Original article was published by Harish Ramani on Deep Learning on Medium

**Implementation**

Technology stack: Pyro (probabilistic programming language from uber) , pytorch, bnlearn and gRain (R packages to deal with bayesian network structure learning)

All probabilistic programs are built up by composing primitive stochastic functions and deterministic computation. In our case, the data generating process is encoded into the DAG and is implemented to a stochastic function, conventionally named, model. In this stochastic function, we define each of the nodes in the DAG to be sampled from a specific distribution. In our case, all the nodes except the image are discrete variables and hence sampled from a categorical distribution. Since we have training labels we can use them in conjunction while sampling from the nodes. If there are any learn-able parameters, as in our case the encoder and decoder neural networks, we need another stochastic function named guide to help learn these parameters. Inference algorithms in pyro, such as stochastic variational inference, use the guide functions as approximate posterior distributions. Guide functions must satisfy two criteria to be valid approximations of the model. One, all the unobserved sample statements that appear in the model must appear in the guide. Second, the guide has the same signature as that of the model, i.e. it takes the same arguments.

`actor = pyro.sample("actor", `

dist.OneHotCategorical(self.cpts["character"]), obs=actorObs)

Here, we sample the actor from a categorical distribution, one hot encoded with a certain prior probability as mentioned in the CPT section and condition with the observed label, using the *obs** *argument.

In the guide function, we sample unobserved nodes of the DAG. In our example, we don’t observe the strength, attack, and defense attributes of the actor and the reactor in the image. Hence, we use the guide function and learn their posterior distributions. We compute the conditional probability of the unobserved nodes, **indexed by the values of their parents and children nodes. **For actor_strength, the parents of the node are actor and actor type and the children are action. These 3 entities are observed in our training data.

One of the guide statement is mentioned below

`actor_strength = pyro.sample("actor_strength",`

dist.Categorical(

self.inverse_cpts["action_strength"][action, actor_type,actor]))

Note: Please refer the DAG if you’re confused. The variables in guide function are inferred by taking the parents and the children nodes of the variable.

**Variational Auto Encoder Architecture**

Variational Autoencoders are directed probabilistic graphical models whose posteriors are approximated by a neural network with an autoencoder like architecture. The Autoencoder architecture comprises of an encoder unit, which reduces the large input space to a latent domain, usually of lower dimension than of input space, and a decoder unit which reconstructs the input space from the latent representation.
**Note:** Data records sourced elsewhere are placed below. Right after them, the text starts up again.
(* ===== verification/Stages.v ===== *)
(** * internal/controller/stages.go: the course of a leaf run

    A run's stages (queue, fetch, run, collect) derived from its pod and the
    wrapper's result, and closed when the run ends. *)
From S2P Require Import Prelude Api GoLib Phases.

Module Stages.
Import Phases.

Definition stageQueuedName : string := "Queued".
Definition stageCloneGit : string := "Clone git repository".
Definition stageFetchTar : string := "Fetch tarball".
Definition stageWriteFiles : string := "Write files".
Definition stageMountData : string := "Mount test data".
Definition LabelKubetestTool : string := "kubetest.io/tool".

Record stageInputs := mkInputs {
  in_queuedAt : option time;
  in_pod : option Pod;
  in_fetchName : string;
  in_tool : string;
  in_toolFinishedAt : option time;
  in_toolPhase : Phase;
}.

Definition fetchNameOf (run : TestRun) : string :=
  match unmarshal_spec (st_ResolvedSpec (r_Status run)) with
  | None => ""
  | Some spec =>
      let c := ts_Content spec in
      if bool_decide (is_Some (ct_Git c)) then stageCloneGit
      else if (0 <? length (ct_Tarball c))%nat then stageFetchTar
      else if (0 <? length (ct_Files c))%nat then stageWriteFiles
      else if (0 <? length (ct_TestData c))%nat then stageMountData
      else ""
  end.

Definition toolOf (pod : option Pod) : string :=
  match pod with
  | None => ""
  | Some p =>
      let t := label_of (p_Labels p) LabelKubetestTool in
      if negb (str_is_empty t) then t
      else match find_first (fun c => c.1 =? ContainerWrapper)%string (p_Containers p) with
           | Some c => c.2
           | None => ""
           end
  end.

Definition containerStatus (list : list ContainerStatus) (name : string) : option ContainerStatus :=
  find_first (fun cs => cs_Name cs =? name)%string list.

(** Start, end, exit code, message. *)
Definition startEnd (cs : option ContainerStatus) : option time * option time * Z * string :=
  match cs with
  | None => (None, None, 0%Z, "")
  | Some cs =>
      match cst_Running (cs_State cs) with
      | Some t => (Some t, None, 0%Z, "")
      | None =>
          match cst_Terminated (cs_State cs) with
          | Some t => (Some (tm_StartedAt t), Some (tm_FinishedAt t), tm_ExitCode t, tm_Message t)
          | None => (None, None, 0%Z, "")
          end
      end
  end.

Definition stage (kind : StageKind) (name : string) (start stop : option time) : Stage :=
  mkStage kind name
    (if bool_decide (is_Some stop) then PhasePassed
     else if bool_decide (is_Some start) then PhaseRunning else PhaseQueued)
    start stop "".

Definition with_sg_Phase (p : StepPhase) (s : Stage) : Stage :=
  mkStage (sg_Kind s) (sg_Name s) p (sg_StartedAt s) (sg_FinishedAt s) (sg_Message s).
Definition with_sg_Message (m : string) (s : Stage) : Stage :=
  mkStage (sg_Kind s) (sg_Name s) (sg_Phase s) (sg_StartedAt s) (sg_FinishedAt s) m.

(** [if x == nil { x = &now }] *)
Definition or_now (now : time) (t : option time) : option time := match t with None => Some now | Some _ => t end.

Definition deriveStages (i : stageInputs) : list Stage :=
  let '(fetchStart, fetchEnd, fetchExit, fetchMsg) :=
    match in_pod i with
    | Some p => startEnd (containerStatus (p_InitContainerStatuses p) ContainerContentFetcher)
    | None => startEnd None
    end in
  let '(runStart, runEnd, _, _) :=
    match in_pod i with
    | Some p => startEnd (containerStatus (p_ContainerStatuses p) ContainerWrapper)
    | None => startEnd None
    end in
  let fetches := negb (str_is_empty (in_fetchName i)) in
  let queueEnd := if fetches && bool_decide (is_Some fetchStart) then fetchStart else runStart in
  let queue := stage StageQueue stageQueuedName (in_queuedAt i) queueEnd in
  let fetch :=
    let f := stage StageFetch (in_fetchName i) fetchStart fetchEnd in
    if bool_decide (is_Some fetchEnd) && negb (fetchExit =? 0)%Z
    then with_sg_Message fetchMsg (with_sg_Phase PhaseError f) else f in
  let name := if str_is_empty (in_tool i) then "Run test" else "Run " +:+ in_tool i in
  let toolEnd := match in_toolFinishedAt i with Some t => Some t | None => runEnd end in
  let r := stage StageRun name runStart toolEnd in
  let r := if bool_decide (is_Some toolEnd) && negb (phase_eqb (in_toolPhase i) PhaseNone)
           then with_sg_Phase (in_toolPhase i) r else r in
  let collectStart := match in_toolFinishedAt i with Some t => Some t | None => runEnd end in
  [queue] ++ (if fetches then [fetch] else []) ++ [r] ++ [stage StageCollect "Collect results" collectStart runEnd].

(** The loop of [finishStages]; [stopped] is its flag. *)
Definition stage_open (s : Stage) : bool :=
  phase_eqb (sg_Phase s) PhaseQueued || phase_eqb (sg_Phase s) PhaseRunning.

Definition finish_stage (phase : Phase) (message : string) (now : time) (stopped : bool) (s : Stage) : Stage * bool :=
  let isOpen := stage_open s in
  if stopped then ((if isOpen then with_sg_Phase StepPhaseSkipped s else s), true)
  else if isOpen then
    let s1 := if phase_eqb phase PhasePassed then with_sg_Phase PhasePassed s
              else with_sg_Message message (with_sg_Phase phase s) in
    (mkStage (sg_Kind s1) (sg_Name s1) (sg_Phase s1) (or_now now (sg_StartedAt s1)) (or_now now (sg_FinishedAt s1))
       (sg_Message s1),
     negb (phase_eqb phase PhasePassed))
  else if bool_decide (sg_Kind s = StageFetch) && negb (phase_eqb (sg_Phase s) PhasePassed) then (s, true)
  else if bool_decide (sg_Kind s = StageRun) && negb (phase_eqb (sg_Phase s) PhasePassed)
          && str_is_empty (sg_Message s) then (with_sg_Message message s, false)
  else (s, false).

Fixpoint finish_loop (phase : Phase) (message : string) (now : time) (stopped : bool) (stages : list Stage) : list Stage :=
  match stages with
  | [] => []
  | s :: ss =>
      let '(s', stopped') := finish_stage phase message now stopped s in
      s' :: finish_loop phase message now stopped' ss
  end.

Definition finishStages (stages : list Stage) (phase : Phase) (message : string) (now : time) : list Stage :=
  finish_loop phase message now false stages.

Definition sameStages (a b : list Stage) : bool := bool_decide (a = b).

(** [stagesNow]: [result] is the tool's verdict and when the tool exited. *)
Definition stagesNow (run : TestRun) (pod : option Pod) (result : option (Phase * option time)) : list Stage :=
  let queuedAt := match st_QueuedAt (r_Status run) with
                  | Some t => Some t
                  | None => Some (om_CreationTimestamp (r_Meta run))
                  end in
  deriveStages
    (mkInputs queuedAt pod (fetchNameOf run) (toolOf pod)
       (match result with Some (_, t) => t | None => None end)
       (match result with Some (p, _) => p | None => PhaseNone end)).

Definition waitingStages (queuedAt : option time) (why : string) : list Stage :=
  [mkStage StageQueue stageQueuedName PhaseRunning queuedAt None why].

Definition activePriorNames (prior : list TestRun) (self : TestRun) : list string :=
  str_sort (run_name <$>
    List.filter (fun p => negb (run_uid p =? run_uid self)%string && negb (IsTerminalPhase (run_phase p))) prior).

Definition forbidMessage (names : list string) : string :=
  if (length names =? 0)%nat then
    "waiting: a previous run of this Test is still going (concurrencyPolicy: Forbid)"
  else if (3 <? length names)%nat then
    "waiting for " +:+ str_join ", " (take 3 names) +:+ " and " +:+ itoa (Z.of_nat (length names) - 3)
    +:+ " more to finish (concurrencyPolicy: Forbid)"
  else "waiting for " +:+ str_join ", " names +:+ " to finish (concurrencyPolicy: Forbid)".

(** ** Facts *)

(** What a stage does to the ones after it. *)
Definition stops (phase : Phase) (s : Stage) : bool :=
  if stage_open s then negb (phase_eqb phase PhasePassed)
  else bool_decide (sg_Kind s = StageFetch) && negb (phase_eqb (sg_Phase s) PhasePassed).

Lemma finish_stage_stopped phase message now s : (finish_stage phase message now false s).2 = stops phase s.
Proof. unfold finish_stage, stops. repeat case_match; naive_solver. Qed.

Lemma finish_loop_lookup phase message now stopped stages i :
  finish_loop phase message now stopped stages !! i =
  (fun s => (finish_stage phase message now (stopped || existsb (stops phase) (take i stages)) s).1) <$> stages !! i.
Proof.
  revert stopped i. induction stages as [|s ss IH]; intros stopped [|i]; [done..| |]; cbn [finish_loop].
  - destruct (finish_stage phase message now stopped s) as [s' b] eqn:E. cbn.
    by rewrite orb_false_r, E.
  - destruct (finish_stage phase message now stopped s) as [s' b] eqn:E. cbn. rewrite IH.
    assert (b = stopped || stops phase s) as ->; [|by rewrite orb_assoc].
    destruct stopped; cbn; [by cbn in E; simplify_eq|].
    by rewrite <- (finish_stage_stopped phase message now), E.
Qed.

Lemma finish_stage_closed phase message now stopped s :
  IsTerminalPhase phase = true → stage_open (finish_stage phase message now stopped s).1 = false.
Proof.
  intros Ht. unfold finish_stage. destruct (stage_open s) eqn:Eo; cbn.
  - destruct stopped; cbn; [done|]. destruct (phase_eqb phase PhasePassed); [done|].
    by destruct phase.
  - destruct stopped; cbn; [done|]. repeat case_match; cbn; done.
Qed.

Lemma finish_loop_length phase message now stopped stages :
  length (finish_loop phase message now stopped stages) = length stages.
Proof.
  revert stopped. induction stages as [|s ss IH]; intros stopped; cbn; [done|].
  destruct (finish_stage phase message now stopped s). cbn. by rewrite IH.
Qed.

(** When a run ends, its course is closed: no stage stays queued or running;
    every stage keeps its kind, name and place; a stage already closed keeps
    its phase and times; a stage still open takes the run's verdict (with both
    times set) when nothing before it stopped the course, and is skipped
    otherwise.  What stops it is a fetch that failed on its own, or an earlier
    open stage taking a verdict other than passed. *)
Theorem finishStages_spec stages phase message now :
  IsTerminalPhase phase = true →
  let out := finishStages stages phase message now in
  length out = length stages ∧
  Forall (fun s => stage_open s = false) out ∧
  ∀ i s, stages !! i = Some s → ∃ s', out !! i = Some s' ∧
    sg_Kind s' = sg_Kind s ∧ sg_Name s' = sg_Name s ∧
    (stage_open s = false →
       sg_Phase s' = sg_Phase s ∧ sg_StartedAt s' = sg_StartedAt s ∧ sg_FinishedAt s' = sg_FinishedAt s) ∧
    (stage_open s = true →
       if existsb (stops phase) (take i stages) then sg_Phase s' = StepPhaseSkipped
       else sg_Phase s' = phase ∧ is_Some (sg_StartedAt s') ∧ is_Some (sg_FinishedAt s') ∧
            (phase ≠ PhasePassed → sg_Message s' = message)).
Proof.
  intros Ht out. split_and!.
  - apply finish_loop_length.
  - apply Forall_lookup. intros i s'. unfold out, finishStages. rewrite finish_loop_lookup.
    destruct (stages !! i); [|done]. intros [= <-]. by apply finish_stage_closed.
  - intros i s Hs. unfold out, finishStages. rewrite finish_loop_lookup, Hs. cbn [fmap option_fmap option_map orb].
    eexists. split; [done|]. unfold finish_stage. destruct (existsb _ _), (stage_open s) eqn:Eo; cbn.
    + naive_solver.
    + naive_solver.
    + split_and!; [by case_match..|done|]. intros _.
      destruct (phase_eqb phase PhasePassed) eqn:Ep; cbn; [apply phase_eqb_eq in Ep; subst|];
        split_and!; try done; by destruct (sg_StartedAt s), (sg_FinishedAt s).
    + repeat case_match; cbn; naive_solver.
Qed.

Definition demo_stages : list Stage :=
  [mkStage StageQueue "Queued" PhasePassed (Some 1%Z) (Some 2%Z) "";
   mkStage StageRun "Run k6" PhaseRunning (Some 2%Z) None "";
   mkStage StageCollect "Collect results" PhaseQueued None None ""].

Lemma finishStages_spec_witness :
  IsTerminalPhase PhaseAborted = true ∧
  Forall (fun s => stage_open s = false) (finishStages demo_stages PhaseAborted "why" 9) ∧
  sg_Phase <$> finishStages demo_stages PhaseAborted "why" 9 = [PhasePassed; PhaseAborted; StepPhaseSkipped].
Proof.
  split; [reflexivity|split; [|reflexivity]].
  exact (proj1 (proj2 (finishStages_spec demo_stages PhaseAborted "why" 9 eq_refl))).
Defined.

End Stages.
The brief outline of the causal variational autoencoder network is given below.

**Causal VAE higher outline**

The Encoder and Decoder have Convolution Units as we deal with images and we use Stochastic Variational Inference to train this model.

**Inference Mode**

In inference mode, we use the trained decoder network in conjugation with the latent node to generate an image for various probabilistic queries. In inference mode, instead of doing inference using MCMC or HMC, we pre-compute the posterior distributions using analytic methods using the gRain package in R. This is not possible in all cases.